News / Asia

Afghanistan Says Help Needed to Deal With Foreign Threats

A fully-fledged Afghan national security force, including army and police, will cost about $5 billion a year after international forces pull out in 2014, according to the Afghan defense minister, Kabul, October 18, 2011.
A fully-fledged Afghan national security force, including army and police, will cost about $5 billion a year after international forces pull out in 2014, according to the Afghan defense minister, Kabul, October 18, 2011.

Afghanistan says it needs international help to deal with potential foreign threats, particularly after coalition troops leave the country in 2014.

Afghan Defense Minister Abdul Rahim Wardak said Tuesday that while the country's security forces are capable of defending themselves against the Taliban and other insurgents, more advanced weaponry such as fighters jets were needed to defend against an invading army.
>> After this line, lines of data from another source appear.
(** ** Properties that hold however a call ends *)

Section Preserves.

Variable I : World -> Prop.

Lemma preserves_ret {A} (a : A) : preserves I (ret a).
Proof. intros w Hw; exact Hw. Qed.

Lemma preserves_get {A} (f : World -> A) : preserves I (get f).
Proof. intros w Hw; exact Hw. Qed.

Lemma preserves_exit {A} c : preserves I (@exit A c).
Proof. intros w Hw; exact Hw. Qed.

Lemma preserves_modify (f : World -> World) :
  (forall w, I w -> I (f w)) -> preserves I (modify f).
Proof. intros Hf w Hw; simpl; auto. Qed.

Lemma preserves_bind {A B} (m : M A) (k : A -> M B) :
  preserves I m -> (forall a, preserves I (k a)) -> preserves I (bind m k).
Proof.
  intros Hm Hk w Hw; unfold bind.
  specialize (Hm w Hw).
  destruct (m w) as [a w'| w' | w' | c w']; simpl in *; auto.
  apply Hk; exact Hm.
Qed.

Hypothesis I_handle : forall e w, I w -> I (handle e w).
Hypothesis I_pending : forall evs w, I w -> I (set_pending evs w).

Lemma preserves_wait_on pred evs :
  forall w, I w -> I (final (wait_on pred evs w)).
Proof.
  induction evs as [|e evs IH]; intros w Hw; simpl;
    destruct (pred w); simpl; auto.
Qed.

Lemma preserves_wait pred : preserves I (wait pred).
Proof. intros w Hw; apply preserves_wait_on; exact Hw. Qed.

End Preserves.

Lemma bind_Ret {A B} (m : M A) (k : A -> M B) w b w'' :
  bind m k w = Ret b w'' ->
  exists a w', m w = Ret a w' /\ k a w' = Ret b w''.
Proof.
  unfold bind; destruct (m w) as [a w'| | |]; try discriminate.
  intros H; exists a, w'; auto.
Qed.

(** ** No relay activity *)

Lemma no_relay_same w w' :
  trace w' = trace w -> subscriptions w' = subscriptions w ->
  no_relay w -> no_relay w'.
Proof. unfold no_relay; intros -> ->; auto. Qed.

Lemma no_relay_act a w :
  relay_action a = false -> no_relay w -> no_relay (act a w).
Proof.
  unfold no_relay; simpl; intros Ha [Ht Hs]; split; auto.
  rewrite existsb_app, Ht; simpl; rewrite Ha; reflexivity.
Qed.

Lemma run_callback_pub cb m t w :
  relay_callback cb = false ->
  trace (run_callback cb m t w) = trace w /\
  subscriptions (run_callback cb m t w) = subscriptions w /\
  gStop (run_callback cb m t w) = gStop w.
Proof. destruct cb; simpl; intros H; try discriminate; auto. Qed.

Lemma deliver_pub topic m t subs :
  existsb (fun s => relay_callback (snd s)) subs = false ->
  forall w,
    let w' := fold_left
                (fun w' (s : string * Callback) =>
                   if String.eqb (fst s) topic
                   then run_callback (snd s) m t w' else w')
                subs w in
    trace w' = trace w /\ subscriptions w' = subscriptions w /\
    gStop w' = gStop w.
Proof.
  induction subs as [|s subs IH]; simpl; intros Hs w; auto.
  apply orb_false_iff in Hs; destruct Hs as [Hcb Hs].
  destruct (IH Hs (if String.eqb (fst s) topic
                   then run_callback (snd s) m t w else w)) as (Ht & Hsub & Hg).
  rewrite Ht, Hsub, Hg.
  destruct (String.eqb (fst s) topic); auto.
  apply run_callback_pub; exact Hcb.
Qed.

Lemma handle_no_relay e w :
  no_relay w ->
  trace (handle e w) = trace w /\ subscriptions (handle e w) = subscriptions w.
Proof.
  intros [Ht Hs]; destruct e as [topic | topic m t | result | s]; simpl.
  - auto.
  - destruct (deliver_pub topic m t _ Hs w) as (H1 & H2 & _); auto.
  - destruct (inflight w); auto.
  - unfold signalHandler; destruct ((s =? SIGINT) || (s =? SIGTERM)); auto.
Qed.
(** * GeneRx portal: the prescription form controller of [static/js/app.js]

    A shallow embedding of the autocomplete / tag-collection engine.  The
    JavaScript globals ([state], [herbKoreanCache]) and the parts of the
    document the script reads and writes (prescription cards, herb tags,
    toasts, suggestion panels, the console) are the fields of one record,
    [page], threaded explicitly through every function.

    Strings are [string]s of bytes, a character outside ASCII being its
    UTF-8 sequence.  White space is that of ECMAScript, the Unicode spaces
    included; case mapping and markup escaping are those of ASCII text.
    Numbers that the script only counts with are [nat]; [selectedIndex],
    which takes the value -1, is a [Z].

    Left out of the page record: focus, placeholders, styling, the debounce
    timers (a handler is modelled with its timer run) and the text typed into
    a herb field, which the handlers that read it take as an argument. *)

From Stdlib Require Import ZArith Ascii String.
From stdpp Require Import gmap strings list fin_maps pretty.


Local Open Scope list_scope.

(** ** Data model *)

(** The [type] argument of [showToast]. *)
Inductive toastType := ToastInfo | ToastWarning | ToastSuccess | ToastError.

#[global] Instance toastType_eq_dec : EqDecision toastType.
Proof. solve_decision. Defined.

Record toast := Toast {
  toast_message : string;
  toast_type : toastType;
  toast_duration : nat
}.

(** A [.prescription-card] element: its identity as a node and its
    [dataset.index]. *)
Record card := Card {
  node : nat;
  dataset_index : nat
}.

(** A [.herb-tag] span: its [dataset.herb] and the display name that was
    escaped into it. *)
Record herbTag := HerbTag {
  dataset_herb : string;
  tag_display : string
}.

(** An element of the array a suggestion endpoint answers with: a plain
    string (diseases) or an [{english, korean}] record (herbs). *)
Inductive suggestion :=
  | PlainSuggestion (value : string)
  | HerbSuggestion (english korean : string).

(** A rendered [.suggestion-item]: its [dataset.value] and [dataset.korean]
    ([None] when the attribute is not written) and its inner markup.  The
    attributes are written escaped and read back unescaped, so the dataset
    holds the name itself; names are taken to be free of double quotes, which
    the markup does not escape. *)
Record suggestionItem := SuggestionItem {
  item_active : bool;
  data_value : string;
  data_korean : option string;
  item_html : string
}.

(** A suggestion dropdown: [style.display] and its content. *)
Record panel := Panel {
  panel_shown : bool;
  panel_count_header : string;
  panel_items : list suggestionItem
}.

Record page := Page {
  (* const state *)
  prescriptions : gmap nat (list string);
  prescriptionCount : nat;
  maxPrescriptions : nat;
  activeDropdown : option nat;
  selectedIndex : Z;
  (* const herbKoreanCache *)
  herbKoreanCache : gmap string string;
  (* the document *)
  diseaseInput : string;
  herbsDataInput : option (list string);
  cards : list card;
  tags : gmap nat (list herbTag);
  panels : gmap nat panel;
  toasts : list toast;
  console : list string;
  nextNode : nat
}.

(** * slru.c: simple LRU buffering for transaction status logfiles

    A shallow embedding of [src/backend/access/transam/slru.c] and the
    properties of its buffer pool that the design document states.

    The C code runs in many backends at once.  The embedding follows ONE
    backend through each routine, against an arbitrary shared state: the
    shared arrays, the lock table, the directory of segment files and the
    saved error cause are threaded explicitly.  While that backend runs,
    no other backend holds an LWLock or touches the shared state; an
    "I/O in progress" status found in a slot is therefore a stale one,
    which is the case [SimpleLruWaitIO] repairs.  System calls can fail:
    the world carries a fault table saying which call on which file fails
    with which errno. *)

From Stdlib Require Import ZArith Lia Strings.Byte Ascii String.

From stdpp Require Import base numbers list gmap strings.

Local Open Scope Z_scope.

(** ** Machine integers *)

(** A C [int] is 32 bits wide; the backend is built with wrap-around signed
    arithmetic, so a result is brought back into [-2^31, 2^31). *)
Definition int32 (z : Z) : Z := (z + 2147483648) mod 4294967296 - 2147483648.

Definition int_add (a b : Z) : Z := int32 (a + b).

Definition int_sub (a b : Z) : Z := int32 (a - b).

Definition int_mul (a b : Z) : Z := int32 (a * b).

(** C division and remainder truncate towards zero. *)
Definition int_div (a b : Z) : Z := Z.quot a b.

Definition int_mod (a b : Z) : Z := Z.rem a b.

Definition in_int (z : Z) : Prop := -2147483648 <= z < 2147483648.

(** ** Constants *)

Definition SLRU_PAGES_PER_SEGMENT : Z := 32.

Definition MAX_FLUSH_BUFFERS : nat := 16.

(** Modelled from the spec: the page size [BLCKSZ] comes from the build
    configuration, which is not part of this file; the design document
    fixes it at 8 KiB. *)
Definition BLCKSZ : Z := 8192.

(** Modelled from the spec: [SLRU_FILENAME_LEN] is declared in slru.h; a
    segment name has four hexadecimal digits. *)
Definition SLRU_FILENAME_LEN : nat := 4.

(** Modelled from the spec: [MAXPGPATH] (pg_config_manual.h) and the errno
    value [ENOENT] (errno.h) with their usual values. *)
Definition MAXPGPATH : Z := 1024.

Definition ENOENT : Z := 2.

Definition InvalidTransactionId : Z := 0.

(** ** Shared memory *)

(** [SlruPageStatus], declared in slru.h. *)
Inductive SlruPageStatus : Type :=
| SLRU_PAGE_EMPTY
| SLRU_PAGE_READ_IN_PROGRESS
| SLRU_PAGE_VALID
| SLRU_PAGE_WRITE_IN_PROGRESS.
Wardak did not name any potential regional threats, but tensions between Afghanistan and Pakistan have been heightened in recent months.

The Afghan defense minister told reporters in Kabul that the country's army and police will need roughly $5 billion a year after international combat troops pull out in three years.

Foreign forces have begun transferring security responsibility to their Afghan counterparts.

Wardak also noted Tuesday that the cost of sustaining Afghanistan's security forces will depend on the level of violence in the country once the international withdrawal is complete.

Afghan defense officials also addressed reports of Afghan and NATO troop movement in eastern Afghanistan, along the Pakistani border.

Wardak said security forces were launching a new push against the militant Haqqani network, which is blamed for a number of high profile attacks in Afghanistan.

The al-Qaida-linked group is believed to be based in Pakistan's North Waziristan tribal region.

Militants often cross the porous border between Pakistan and Afghanistan.

Some information for this report was provided by AP, AFP and Reuters.